§ **Prompt**: Lines to return, exactly: from the line with "the parsed record;" to the line with "(** ** Strings *)" in the entries below, both included.

== Supplied information ==

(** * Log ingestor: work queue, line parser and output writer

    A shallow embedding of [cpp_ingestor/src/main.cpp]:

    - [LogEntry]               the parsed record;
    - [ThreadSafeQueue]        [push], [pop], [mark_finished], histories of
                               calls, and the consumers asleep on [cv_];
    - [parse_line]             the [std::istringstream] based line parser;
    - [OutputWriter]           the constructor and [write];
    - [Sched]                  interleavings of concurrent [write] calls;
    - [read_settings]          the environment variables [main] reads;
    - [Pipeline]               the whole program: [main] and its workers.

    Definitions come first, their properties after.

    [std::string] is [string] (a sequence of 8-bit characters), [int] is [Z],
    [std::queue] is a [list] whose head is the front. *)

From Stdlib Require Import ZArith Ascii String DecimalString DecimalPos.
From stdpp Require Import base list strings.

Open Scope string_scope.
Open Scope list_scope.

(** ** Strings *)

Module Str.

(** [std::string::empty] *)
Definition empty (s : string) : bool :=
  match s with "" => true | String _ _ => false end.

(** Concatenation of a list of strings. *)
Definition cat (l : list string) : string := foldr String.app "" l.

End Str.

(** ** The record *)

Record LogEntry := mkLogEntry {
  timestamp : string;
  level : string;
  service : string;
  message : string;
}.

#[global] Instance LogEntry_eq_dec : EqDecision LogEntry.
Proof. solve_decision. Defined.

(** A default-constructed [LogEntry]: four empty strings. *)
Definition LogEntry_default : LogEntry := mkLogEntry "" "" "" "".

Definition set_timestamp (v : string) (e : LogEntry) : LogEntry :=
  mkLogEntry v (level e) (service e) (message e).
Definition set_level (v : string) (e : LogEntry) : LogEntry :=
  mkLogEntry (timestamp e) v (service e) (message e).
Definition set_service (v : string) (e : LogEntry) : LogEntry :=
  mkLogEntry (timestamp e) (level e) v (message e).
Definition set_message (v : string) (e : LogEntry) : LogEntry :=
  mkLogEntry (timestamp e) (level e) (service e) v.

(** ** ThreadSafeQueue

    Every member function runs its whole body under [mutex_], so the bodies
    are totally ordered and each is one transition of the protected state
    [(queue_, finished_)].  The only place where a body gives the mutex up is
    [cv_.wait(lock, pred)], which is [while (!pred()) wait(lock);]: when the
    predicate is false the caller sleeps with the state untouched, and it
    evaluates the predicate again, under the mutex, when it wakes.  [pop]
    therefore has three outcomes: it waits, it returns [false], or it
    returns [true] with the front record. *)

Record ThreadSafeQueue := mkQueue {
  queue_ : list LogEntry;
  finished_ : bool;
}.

===

§ **Response**:
    - [LogEntry]               the parsed record;
    - [ThreadSafeQueue]        [push], [pop], [mark_finished], histories of
                               calls, and the consumers asleep on [cv_];
    - [parse_line]             the [std::istringstream] based line parser;
    - [OutputWriter]           the constructor and [write];
    - [Sched]                  interleavings of concurrent [write] calls;
    - [read_settings]          the environment variables [main] reads;
    - [Pipeline]               the whole program: [main] and its workers.

    Definitions come first, their properties after.

    [std::string] is [string] (a sequence of 8-bit characters), [int] is [Z],
    [std::queue] is a [list] whose head is the front. *)

From Stdlib Require Import ZArith Ascii String DecimalString DecimalPos.
From stdpp Require Import base list strings.

Open Scope string_scope.
Open Scope list_scope.

(** ** Strings *)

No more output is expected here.